I have been chatting on the internet and local BBS's for several years and have truly been blessed by prayer and fellowship with believers from all over the world. I have been honoured to lead people to the Lord and have been able to encourage many to return to a local church and to find a deeper walk with Christ. I can say the majority of people who chat in Christian chat rooms have a healthy respect for the internet and have found balance in their lives. At first, like any new experience, they may spend longer hours in chat until the novelty wears off and they soon find a balance, between their family responsibilities, fellowship with the local church and their life on the net
However, I have personal knowledge of at least two Christian marriages that have been destroyed by a spouses internet obsession or addiction. Self-deception and denial can become intense. Often the one spouse feels neglected or lonely, and turns to the net as a distraction. They soon find all these wonderful people in chat rooms who understand them and appreciate them so much more than their own spouse or family.
Chat Room relationships are unique in the way that you can avoid confrontation and the every day conflicts in relationships, by just hanging up and logging out of a chat room. You can create your own perfect little world on the internet, always being around seemingly supportive people who you do not have to go through the every day highs and lows of family and church relationships.
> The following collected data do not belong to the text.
(* ===== verification/HttpSafe.v ===== *)
(** The HTTP framer on arbitrary input: malformed heads, chunk sizes and lengths, holes
    anywhere, allocation failures, both directions interleaved. *)
From Stdlib Require Import Ascii String.
From stdpp Require Import base list option.
From S2P Require Import Prelude Conn Proto Reassembly StreamSafe NormRoute HttpWire HttpFrame.
#[local] Open Scope Z_scope.

(** ** Numbers read off the wire *)
Lemma hex_val_range b : -1 <= http_hex_val b < 16.
Proof.
  unfold http_hex_val, http_is_digit. change (ch "0") with 48. change (ch "9") with 57. change (ch "a") with 97. change (ch "f") with 102. change (ch "A") with 65. change (ch "F") with 70.
  destruct (Z.leb_spec 48 b), (Z.leb_spec b 57), (Z.leb_spec 97 b), (Z.leb_spec b 102), (Z.leb_spec 65 b), (Z.leb_spec b 70); cbn; lia.
Qed.
Lemma parse_u64_range p : forall v n, 0 <= v < 2 ^ 63 -> parse_u64_from v p = Some n -> 0 <= n < 2 ^ 63.
Proof.
  induction p as [|c p IH]; intros v n Hv; cbn [parse_u64_from]; [by intros [= <-]|]. unfold http_is_digit. change (ch "0") with 48. change (ch "9") with 57.
  destruct (Z.leb_spec 48 c), (Z.leb_spec c 57); cbn [andb negb]; try done. destruct (Z.ltb_spec (2 ^ 62 / 10) v); [done|]. apply IH. change (2 ^ 62 / 10) with 461168601842738790 in *. lia.
Qed.
Lemma content_length_range fuel : forall v val n, (forall x, val = Some x -> 0 <= x < 2 ^ 63) -> content_length_from fuel v val = Some n -> 0 <= n < 2 ^ 63.
Proof.
  induction fuel as [|fuel IH]; intros v val n Hv; cbn [content_length_from]; [by destruct v; apply Hv|]. destruct v as [|b v]; [apply Hv|]. destruct (list_member (b :: v)) as [m r].
  destruct (zlen m =? 0); [by apply IH|]. unfold http_parse_u64. destruct (zlen (trim m) =? 0); [done|]. destruct (parse_u64_from 0 (trim m)) as [cur|] eqn:E; [|done]. cbn [mbind option_bind].
  pose proof (parse_u64_range _ 0 _ ltac:(lia) E). destruct val as [x|]; [destruct (cur =? x); [by apply IH|done]|]. apply IH. by intros ? [= <-].
Qed.
Lemma read_field_range fr name v : 0 <= fr_clen fr < 2 ^ 63 -> 0 <= fr_clen (read_field fr name v) < 2 ^ 63.
Proof.
  intros H. unfold read_field. destruct (http_span_eq_ci name (lit "content-length")); [|by repeat case_match].
  destruct (http_parse_content_length v) as [n|] eqn:E; [|done]. pose proof (content_length_range (length v) v None n ltac:(done) E). by destruct (_ && _).
Qed.
Lemma read_fields_range fuel : forall h fr, 0 <= fr_clen fr < 2 ^ 63 -> 0 <= fr_clen (read_fields fuel h fr).2 < 2 ^ 63.
Proof.
  induction fuel as [|fuel IH]; intros h fr H; cbn [read_fields]; [done|]. destruct (http_head_field h) as [[[name val]|] h']; [|done]. by apply IH, read_field_range.
Qed.
(** What follows a head. *)
Inductive follow := FNone | FCounted (n : Z) | FChunked | FClose.
Definition then_body (d : lk_dir) (ts : Z) (w : follow) (a : hstream) : hstream :=
  match w with
  | FNone => fin d 0 ts a
  | FCounted n => to_mode d (MBody n 0) a
  | FChunked => to_mode d (MChunk HTTP_CH_SIZE 0 0 0 false 0) a
  | FClose => to_mode d (MClose 0) a
  end.
(** The start line, the fields' framing and whether a line ended with a bare LF; nothing for a
    head the framer refuses. *)
Definition head_info (head : list Z) : option (http_span * bool * http_framing) :=
  match http_head_line (http_head_init head) with
  | (None, _) => None
  | (Some line, h) =>
      let '(ok, h, fr) := read_fields (fields_fuel h) h http_framing0 in
      if negb ok || fr_bad_cl fr || fr_te_present fr && fr_have_cl fr then None
      else Some (line, has_flag (hh_flags h) HTTP_HEAD_LF_ONLY, fr)
  end.
Definition lf_seen (d : lk_dir) (lf : bool) (a : hstream) : hstream :=
  if lf && negb (hs_lf a) then say d (EvNote (http_note_code LK_HTTP_NOTE_LF_ONLY)) (a <| hs_lf := true |>) else a.
Definition request_flags (m : list Z) (rq : Z) : Z :=
  match http_method_id m with HTTP_M_HEAD => set_flag rq HTTP_RQ_HEAD | HTTP_M_CONNECT => set_flag rq HTTP_RQ_CONNECT | _ => rq end.
Definition request_follow (fr : http_framing) : follow :=
  if fr_te_chunked fr then FChunked else if fr_have_cl fr && negb (fr_clen fr =? 0) then FCounted (fr_clen fr) else FNone.
Definition is_preface (head : list Z) : bool := (14 <=? zlen head) && same (ztake 14 head) (lit "PRI * HTTP/2.0").
Definition on_request (ts ts0 : Z) (head : list Z) (a : hstream) : option hstream :=
  '(line, lf, fr) ← head_info head;
  '(m, _, _) ← http_parse_req_line line;
  if is_preface head || fr_te_present fr && negb (fr_te_chunked fr) || (LK_HTTP_MAX_INFLIGHT <=? zlen (hs_pend a)) then None
  else
    let a := say LK_DIR_RECV (EvHead LK_HTTP_MSG_REQ ts0 head) (lf_seen LK_DIR_RECV lf a) in
    Some (then_body LK_DIR_RECV ts (request_follow fr) (a <| hs_pend ::= fun q => q ++ [request_flags m (fr_rq fr)] |>)).
Definition response_follow (rq code : Z) (fr : http_framing) : follow :=
  if has_flag rq HTTP_RQ_HEAD || (code =? 204) || (code =? 304) then FNone
  else if fr_te_chunked fr then FChunked
  else if fr_te_present fr then FClose
  else if fr_have_cl fr then if fr_clen fr =? 0 then FNone else FCounted (fr_clen fr)
  else FClose.
Definition on_response (ts ts0 : Z) (head : list Z) (a : hstream) : option hstream :=
  '(line, lf, fr) ← head_info head;
  '(code, _) ← http_parse_status_line (sp_b line);
  let a := lf_seen LK_DIR_SEND lf a in
  if code =? 101 then None
  else if code <? 200 then Some (to_mode LK_DIR_SEND hidle (say LK_DIR_SEND (EvHead LK_HTTP_MSG_INTER ts0 head) a))
  else
    let rq := hd 0 (hs_pend a) in
    if has_flag rq HTTP_RQ_CONNECT && (code <? 300) then None
    else Some (then_body LK_DIR_SEND ts (response_follow rq code fr) (say LK_DIR_SEND (EvHead LK_HTTP_MSG_RESP ts0 head) (a <| hs_pend ::= tail |>))).
Definition on_head (d : lk_dir) (ts ts0 : Z) (head : list Z) (a : hstream) : option hstream :=
  match d with LK_DIR_RECV => on_request ts ts0 head a | LK_DIR_SEND => on_response ts ts0 head a end.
Chat room relationships feel safe because you know that will never meet your chat room companions in person, and even if you did, it would be for short visits. The internet should never become an escape from the problems in your life off the net.
The chat experience can be incredibly intense and many find themselves sharing personal stories and intimate details of their lives much more quickly than they would in a face to face relationship. This can confuse a person into thinking that the cyber friendship is more "real" than friendships they have had off the net. This is not true, necessarily. I have read 80 percent of communication is body language. The chat room experience does not allow you to see the whole person, and thus it is often hard to truly get a complete picture of your friends on the net. While there have been many healthy relationships that have deepened to more serious commitments that have started through the internet, if your main reason for fellowship in a chatroom is to find a spouse, then I would have some concern.
I would caution you to not allow the word "ministry" to become an excuse for excessive internet usage. No ministry, either on line or off line is that important as to put your family life in jeopardy. Many a pastor, in hindsight, could tell you of the dangers of putting ministry above their relationship with their family. If you are not spending quality and quantity time with your children, spouse, parents, or friends because of your "on line ministry", seek the Lord as to what is His priority for you.
Enjoy chatting but don't let it become your main focus. The internet is a wonderful tool and a great place to learn, and fellowship, but it should never take the place of face to face relationships, and should never become your sole "haven" from problems that you are afraid to work through off the computer.